Arbitro: Vincic (Slovenia).

note - Ammoniti Tielemans, Verratti.

Italia in semifinale. Italia che non ha paura. Italia che batte il Belgio, una delle favorite del torneo e adesso affronterà la Spagna, martedì.  Gli azzurri fanno paura a tutti, perché hanno giocato a testa alta, senza aver mai paura. Peccato solo aver perso Spinazzola, un grave infortunio nella ripresa da valutare ma sicuramente grave. Ma che Italia. Forse mai così autoritaria, nelle grandi competizioni.

Cronaca

L’Italia ritrovava Chiellini al centro della difesa, e confermava la scelta di Chiesa al posto di Berardi. Nel Belgio in campo De Bruyne ma non il più famoso dei due Hazard. Nel primo tempo partita equilibrata, con l’Italia che metteva più uomini sulla trequarti tenendo il Belgio sul chi va là. Al 13’ azzurri in gol con Bonucci, ma rete annullata per fuorigioco millimetrico rilevato dal Var. Al 21’ paratona di Donnarumma su De Bruyne e al 25’ancora il portierone azzurro deviava una conclusione insidiosa di Lukaku.

Al 31’, però, il vantaggio azzurro: un errore in uscita della difesa belga, palla al piede, favoriva il recupero della palla di Verratti che serviva in area Barella, il quale con inserimento e dribbling in area da attaccante puro, segnava l’1-0. Il 2-0, stupendo, arrivava al 45’ con un gol di Insigne che da fuori area faceva partire una palombella perfetta a giro che si infilava nell’angolino.
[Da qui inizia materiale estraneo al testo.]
(* ===== verification/AlertRepo.v ===== *)
(** * Alert repositories (backend/app/repositories/alert_repository.py) *)
From Stdlib Require Import QArith.
From S2P Require Import Prelude.
From S2P Require Export PyFloat Wp.

Module AlertRuleRepository.
Section Ops.
Context `{E : Env}.

Definition get_enabled : M (list Z) := list_all TRule (λ r, AlertRule.enabled r =? 1).

Definition get_by_name (rule_name : string) : M (option Z) :=
  get_by TRule (λ r, String.eqb (AlertRule.rule_name r) rule_name).
End Ops.
End AlertRuleRepository.

Definition active (e : AlertEvent) : bool :=
  match AlertEvent.is_active e with Some _ => true | None => false end.

Module AlertEventRepository.
Section Ops.
Context `{E : Env}.

Definition active_with_key (alert_key : string) (e : AlertEvent) : bool :=
  String.eqb (AlertEvent.alert_key e) alert_key && active e.

Definition get_active_by_alert_key (alert_key : string) : M (option Z) :=
  get_by TEvent (active_with_key alert_key).

(** [ORDER BY last_fired_at DESC, id DESC]: MySQL sorts NULL last here. *)
Definition latest_first (a b : AlertEvent) : bool :=
  match AlertEvent.last_fired_at a, AlertEvent.last_fired_at b with
  | Some x, Some y => (y <? x) || ((y =? x) && (AlertEvent.id b <=? AlertEvent.id a))
  | Some _, None => true
  | None, Some _ => false
  | None, None => AlertEvent.id b <=? AlertEvent.id a
  end.

Definition list_events (page page_size : Z) (status severity : option string)
    (server_id : option Z) (is_active : option bool) : M (Z * list Z) :=
  list_page TEvent page page_size latest_first (λ e,
    (if py_truthy status then bool_decide (status = Some (alert_status_str (AlertEvent.status e))) else true) &&
    (if py_truthy severity then bool_decide (severity = Some (AlertEvent.severity e)) else true) &&
    match server_id with Some _ => sql_eq (AlertEvent.server_id e) server_id | None => true end &&
    match is_active with Some b => Bool.eqb b (active e) | None => true end).

Definition count_active : M Z := count TEvent active.

(** A dictionary of counts: WARNING and CRITICAL are always present. *)
Definition count_active_by_severity : M (gmap string Z) :=
  ids ← select_where TEvent active;
  es ← map_loop (obj TEvent) ids;
  mret (foldl (λ counts sev,
    <[sev := Z.of_nat (length (filter (λ e, AlertEvent.severity e = sev) es))]> counts)
    (<["WARNING" := 0]> (<["CRITICAL" := 0]> ∅)) (AlertEvent.severity <$> es)).
End Ops.
End AlertEventRepository.

Module AlertEventLogRepository.
Section Ops.
Context `{E : Env}.

Definition record (event_id : Z) (old_status : option alert_status) (new_status : alert_status)
    (current_value : option Q) (message : string) (operator_id : option Z) : M Z :=
  create TEventLog
    (AlertEventLog.Mk 0 event_id old_status new_status current_value (Some message) operator_id 0).
End Ops.
End AlertEventLogRepository.
(* ===== verification/AlertEngine.v ===== *)
(** * Alert engine (backend/app/services/alert_engine.py)

    One round compares the latest metric of every active server with every
    enabled rule and moves the active event of the pair through its states. *)
From Stdlib Require Import QArith.
From S2P Require Import Prelude.
From S2P Require Export MetricRepo AlertRepo ServerRepo.

(** [METRIC_FIELD_MAP] and [getattr]. *)
Definition metric_field (metric_type : string) : option (MonitorServerMetric → option Q) :=
  if String.eqb metric_type "CPU" then Some MonitorServerMetric.cpu_usage
  else if String.eqb metric_type "MEMORY" then Some MonitorServerMetric.memory_usage
  else if String.eqb metric_type "DISK" then Some MonitorServerMetric.disk_usage
  else if String.eqb metric_type "LOAD" then Some MonitorServerMetric.load_1m
  else None.

Definition _get_value (rule : AlertRule) (server : OpsServer) (metric : option MonitorServerMetric)
    (now : datetime) : option Q :=
  if String.eqb (AlertRule.metric_type rule) "AGENT" then
    last ← OpsServer.last_heartbeat_at server;
    Some (total_seconds (now - last))
  else
    field ← metric_field (AlertRule.metric_type rule);
    m ← metric;
    value ← field m;
    Some (fl value).

(** [server.cpu_cores or 1]. *)
Definition cores (server : OpsServer) : Z :=
  match OpsServer.cpu_cores server with
  | Some n => if n =? 0 then 1 else n
  | None => 1
  end.

Definition _effective_threshold (rule : AlertRule) (server : OpsServer) : option Q :=
  match AlertRule.threshold rule with
  | None => None
  | Some threshold =>
    if String.eqb (AlertRule.metric_type rule) "LOAD"
    then Some (py_round (fmul_int (fl threshold) (cores server)) 4)
    else Some (fl threshold)
  end.

Definition _compare (value : Q) (operator : string) (threshold : option Q) : bool :=
  match threshold with
  | None => false
  | Some t =>
    if String.eqb operator "GTE" then Qle_bool t value
    else if String.eqb operator "LT" then Qlt_bool value t
    else if String.eqb operator "LTE" then Qle_bool value t
    else if String.eqb operator "EQ" then Qeq_bool value t
    else Qlt_bool t value
  end.

(** The comparison without a recovery threshold is with the [Decimal]
    [rule.threshold], not with the effective threshold. *)
Definition _is_recovered (rule : AlertRule) (value : Q) : bool :=
  match AlertRule.recovery_threshold rule with
  | Some r => Qle_bool value (fl r)
  | None => negb (_compare value (AlertRule.operator rule) (AlertRule.threshold rule))
  end.

Definition alert_key_of (rule_id server_id : Z) (metric_type : string) : string :=
  py_str rule_id +:+ ":" +:+ py_str server_id +:+ ":" +:+ metric_type.

Definition _alert_key (rule : AlertRule) (server : OpsServer) : string :=
  alert_key_of (AlertRule.id rule) (OpsServer.id server) (AlertRule.metric_type rule).

(** [f"{value:.2f}"], and [str(None)]. *)
Definition fixed2 (x : Q) : string :=
  let n := Z.abs (round_half_even (Qnum x * 100) (Z.pos (Qden x))) in
  (if Qnum x <? 0 then "-" else EmptyString) +:+ py_str (n / 100) +:+ "." +:+ zpad 2 (n mod 100).

Definition _fmt (value : option Q) : string :=
  match value with Some x => fixed2 x | None => "None" end.

Section Engine.
Context `{E : Env}.

Definition _transition (event : Z) (new_status : alert_status) (value : Q) (message : string) : M unit :=
  e ← obj TEvent event;
  assign TEvent event (λ e,
    e <| AlertEvent.status := new_status |> <| AlertEvent.current_value := Some value |>);;
  _ ← AlertEventLogRepository.record event (Some (AlertEvent.status e)) new_status (Some value) message None;
  mret ().

(** The row of a new event. *)
Definition new_event (rule : AlertRule) (server : OpsServer) (value : Q) (threshold : option Q)
    (now : datetime) : AlertEvent :=
  AlertEvent.Mk 0 (AlertRule.id rule) (Some (OpsServer.id server)) (AlertRule.target_type rule)
    (Some (OpsServer.id server)) (_alert_key rule server) (AlertRule.metric_type rule)
    (AlertRule.severity rule) PENDING (Some now) (Some now) None None None (Some value) threshold
    (AlertRule.rule_name rule +:+ " 触发：当前值 " +:+ _fmt (Some value) +:+ "，阈值 " +:+ _fmt threshold) 0.

(** [True] if a new event was created. *)
Definition _handle_violation (rule : AlertRule) (server : OpsServer) (value : Q)
    (threshold : option Q) (now : datetime) : M bool :=
  found ← AlertEventRepository.get_active_by_alert_key (_alert_key rule server);
  match found with
  | None =>
    event ← create TEvent (new_event rule server value threshold now);
    _ ← AlertEventLogRepository.record event None PENDING (Some value) "检测到异常，进入待确认" None;
    mret true
  | Some event =>
    assign TEvent event (λ e,
      e <| AlertEvent.last_fired_at := Some now |> <| AlertEvent.current_value := Some value |>);;
    e ← obj TEvent event;
    (if bool_decide (AlertEvent.status e = PENDING) then
       match AlertEvent.first_fired_at e with
       | None => raise TypeError
       | Some first =>
         when (Qle_bool (inject_Z (AlertRule.duration_seconds rule)) (total_seconds (now - first)))
           (_transition event FIRING value "达到持续异常时长，触发告警")
       end
     else mret ());;
    mret false
  end.

Definition _handle_recovery (rule : AlertRule) (server : OpsServer) (value : Q) (now : datetime) : M unit :=
  found ← AlertEventRepository.get_active_by_alert_key (_alert_key rule server);
  match found with
  | Some event =>
    when (_is_recovered rule value)
      (assign TEvent event (λ e, e <| AlertEvent.resolved_at := Some now |>);;
       _transition event RESOLVED value "指标恢复正常，告警解除")
  | None => mret ()
  end.

(** The body of the two loops: the new value of [created]. *)
Definition evaluate_pair (latest_map : gmap Z Z) (now : datetime) (created : Z) (pair : Z * Z) : M Z :=
  rule ← obj TRule pair.1;
  server ← obj TServer pair.2;
  metric ← match latest_map !! pair.2 with
           | Some m => x ← obj TMetric m; mret (Some x)
           | None => mret None
           end;
  match _get_value rule server metric now with
  | None => mret created
  | Some value =>
    let threshold := _effective_threshold rule server in
    if _compare value (AlertRule.operator rule) threshold then
      is_new ← _handle_violation rule server value threshold now;
      mret (if (is_new : bool) then created + 1 else created)
    else _handle_recovery rule server value now;; mret created
  end.

Definition evaluate_all : M Z :=
  rules ← AlertRuleRepository.get_enabled;
  servers ← ServerRepository.list_active;
  match rules, servers with
  | [], _ | _, [] => mret 0
  | _, _ =>
    latest_map ← MetricRepository.get_latest_map servers;
    now ← utcnow;
    created ← fold_loop (λ created rule,
      fold_loop (λ created server, evaluate_pair latest_map now created (rule, server)) created servers)
      0 rules;
    commit;;
    mret created
  end.
End Engine.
Ma un minuto dopo arrivava la doccia fredda: rigore per il Belgio, che l’arbitro assegnava nonostante un consulto con il Var e un contatto tutto sommato veniale di Di Lorenzo sull’avversario.

Nella ripresa l’Italia cominciava subito forte, mostrando di non aver subìto il colpo del rigore dubbio. Ma il primo interventi era di Donnarumma all’11’. Al 25’ Spinazzola salvava sulla linea su tocco di Lukaku, ma l’Italia non sbandava e restava “alta” nel controllo del gioco.

Spagna

L’Italia affronterà in semifinale la Spagna che ha eliminato ai rigori la Svizzera. Il rigore trasformato da Oyarzabal dopo 120’ sofferti manda in orbita la Roja e la riporta alle semifinali di un campionato europeo, ma esce a petto in fuori la Svizzera di Petkovic, irriducibile e penalizzata da un rosso a Freuler molto discutibile dell’arbitro inglese Oliver che la costringe a giocare in dieci per un’ora. Manovra bene la Spagna di Luis Enrique col vecchio Busquet e il giovane Pedri in grande spolvero, ma la difesa elvetica non è compiacente come quelle di Slovacchia e Croazia, trapanate da dieci gol. Gli elvetici dopo avere eliminato la Francia ai rigori escono con la stessa modalità per il 4-2 finale, nonostante le parate sontuose di Sommer, grande protagonista agli Europei.